::: TASK INPUTS
(** * loquet: a value-carrying, idempotent close latch

    A shallow embedding of [loquet.go] (package [loquet], by J. E. Aten):
    the reopenable, history-keeping [Chan[T]] and the lazily allocated
    [Loquet[T]], and with them the two earlier forms of the package, the
    [Loquet[T]] whose constructor makes the channel and the [Chan[T]]
    with [CloseWith] and the resetting reads.  Every method of the Go code takes the latch's mutex for
    its whole body, so the methods are atomic with respect to each other;
    the embedding runs them one at a time, as functions in a small
    state-and-panic monad over the store of Go channels. *)

From Stdlib Require Import ZArith Lia.
From stdpp Require Import prelude strings.

Local Open Scope Z_scope.

(** ** The Go run time the package relies on *)

Module Go.

(** Go's [int] on the 64-bit targets: a two's-complement word, kept as a
    [Z] in [int_min .. int_max]; arithmetic wraps around silently. *)
Definition int_bits : Z := 64.
Definition int_max : Z := 2 ^ (int_bits - 1) - 1.
Definition int_min : Z := - 2 ^ (int_bits - 1).
Definition wrap (z : Z) : Z :=
  (z + 2 ^ (int_bits - 1)) `mod` 2 ^ int_bits - 2 ^ (int_bits - 1).

(** [x++] on an [int]. *)
Definition incr (x : Z) : Z := wrap (x + 1).

(** [len] of a slice, as an [int]. *)
Definition len {A} (s : list A) : Z := Z.of_nat (length s).

(** What running a piece of Go code from a state [S] ends in: it returns
    [a] in state [s], or it panics.  A panic ends the run. *)
Inductive outcome (S A : Type) : Type :=
  | Done (a : A) (s : S)
  | Panic (msg : string).
Arguments Done {S A} a s.
Arguments Panic {S A} msg.
(* ===== verification/_CoqProject ===== *)
-Q . S2P
Prelude.v
Paging.v
GoStd.v
Hex.v
Checksum.v
XgsSecurity.v
Transport.v
Vlan.v
Dispatcher.v
Maps.v
MeTypes.v
MeClasses.v
MeLib.v
Mib.v
MeNames.v
Table.v
Semantics.v
Store.v
StoreLemmas.v
StoreInvariant.v
StoreProps.v
StoreOps.v
Model.v
ModelProps.v
MibState.v
MibStateProps.v
Frames.v
Codec.v
Software.v
SoftwareProps.v
SoftwareOps.v
ExecSoftware.v
Counters.v
Optics.v
Netip.v
McPolicy.v
McProps.v
McReport.v
McReportProps.v
McRuntime.v
McRuntimeProps.v
McLinux.v
McPrefixes.v
McLinuxProps.v
McBackendProps.v
Graph.v
GraphBuild.v
GraphProps.v
Platform.v
PlatformProps.v
Controllers.v
ExecControl.v
Engine.v
EngineProps.v
PmRules.v
Notify.v
Upload.v
Performance.v
OpticalAlarms.v
RuntimeState.v
Event.v
Onu3.v
Capability.v
McMonitor.v
Dispatch.v
UploadProps.v
NotifyProps.v
DispatchProps.v
EventProps.v
OpticalProps.v
Onu3Props.v
RuntimeLemmas.v
RuntimeStateProps.v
::::::
PROBLEM:
Only an exact transcription of all the records above counts as an answer.

OUTPUT BELOW:
(** * loquet: a value-carrying, idempotent close latch

    A shallow embedding of [loquet.go] (package [loquet], by J. E. Aten):
    the reopenable, history-keeping [Chan[T]] and the lazily allocated
    [Loquet[T]], and with them the two earlier forms of the package, the
    [Loquet[T]] whose constructor makes the channel and the [Chan[T]]
    with [CloseWith] and the resetting reads.  Every method of the Go code takes the latch's mutex for
    its whole body, so the methods are atomic with respect to each other;
    the embedding runs them one at a time, as functions in a small
    state-and-panic monad over the store of Go channels. *)

From Stdlib Require Import ZArith Lia.
From stdpp Require Import prelude strings.

Local Open Scope Z_scope.

(** ** The Go run time the package relies on *)

Module Go.

(** Go's [int] on the 64-bit targets: a two's-complement word, kept as a
    [Z] in [int_min .. int_max]; arithmetic wraps around silently. *)
Definition int_bits : Z := 64.
Definition int_max : Z := 2 ^ (int_bits - 1) - 1.
Definition int_min : Z := - 2 ^ (int_bits - 1).
Definition wrap (z : Z) : Z :=
  (z + 2 ^ (int_bits - 1)) `mod` 2 ^ int_bits - 2 ^ (int_bits - 1).

(** [x++] on an [int]. *)
Definition incr (x : Z) : Z := wrap (x + 1).

(** [len] of a slice, as an [int]. *)
Definition len {A} (s : list A) : Z := Z.of_nat (length s).

(** What running a piece of Go code from a state [S] ends in: it returns
    [a] in state [s], or it panics.  A panic ends the run. *)
Inductive outcome (S A : Type) : Type :=
  | Done (a : A) (s : S)
  | Panic (msg : string).
Arguments Done {S A} a s.
Arguments Panic {S A} msg.
(* ===== verification/_CoqProject ===== *)
-Q . S2P
Prelude.v
Paging.v
GoStd.v
Hex.v
Checksum.v
XgsSecurity.v
Transport.v
Vlan.v
Dispatcher.v
Maps.v
MeTypes.v
MeClasses.v
MeLib.v
Mib.v
MeNames.v
Table.v
Semantics.v
Store.v
StoreLemmas.v
StoreInvariant.v
StoreProps.v
StoreOps.v
Model.v
ModelProps.v
MibState.v
MibStateProps.v
Frames.v
Codec.v
Software.v
SoftwareProps.v
SoftwareOps.v
ExecSoftware.v
Counters.v
Optics.v
Netip.v
McPolicy.v
McProps.v
McReport.v
McReportProps.v
McRuntime.v
McRuntimeProps.v
McLinux.v
McPrefixes.v
McLinuxProps.v
McBackendProps.v
Graph.v
GraphBuild.v
GraphProps.v
Platform.v
PlatformProps.v
Controllers.v
ExecControl.v
Engine.v
EngineProps.v
PmRules.v
Notify.v
Upload.v
Performance.v
OpticalAlarms.v
RuntimeState.v
Event.v
Onu3.v
Capability.v
McMonitor.v
Dispatch.v
UploadProps.v
NotifyProps.v
DispatchProps.v
EventProps.v
OpticalProps.v
Onu3Props.v
RuntimeLemmas.v
RuntimeStateProps.v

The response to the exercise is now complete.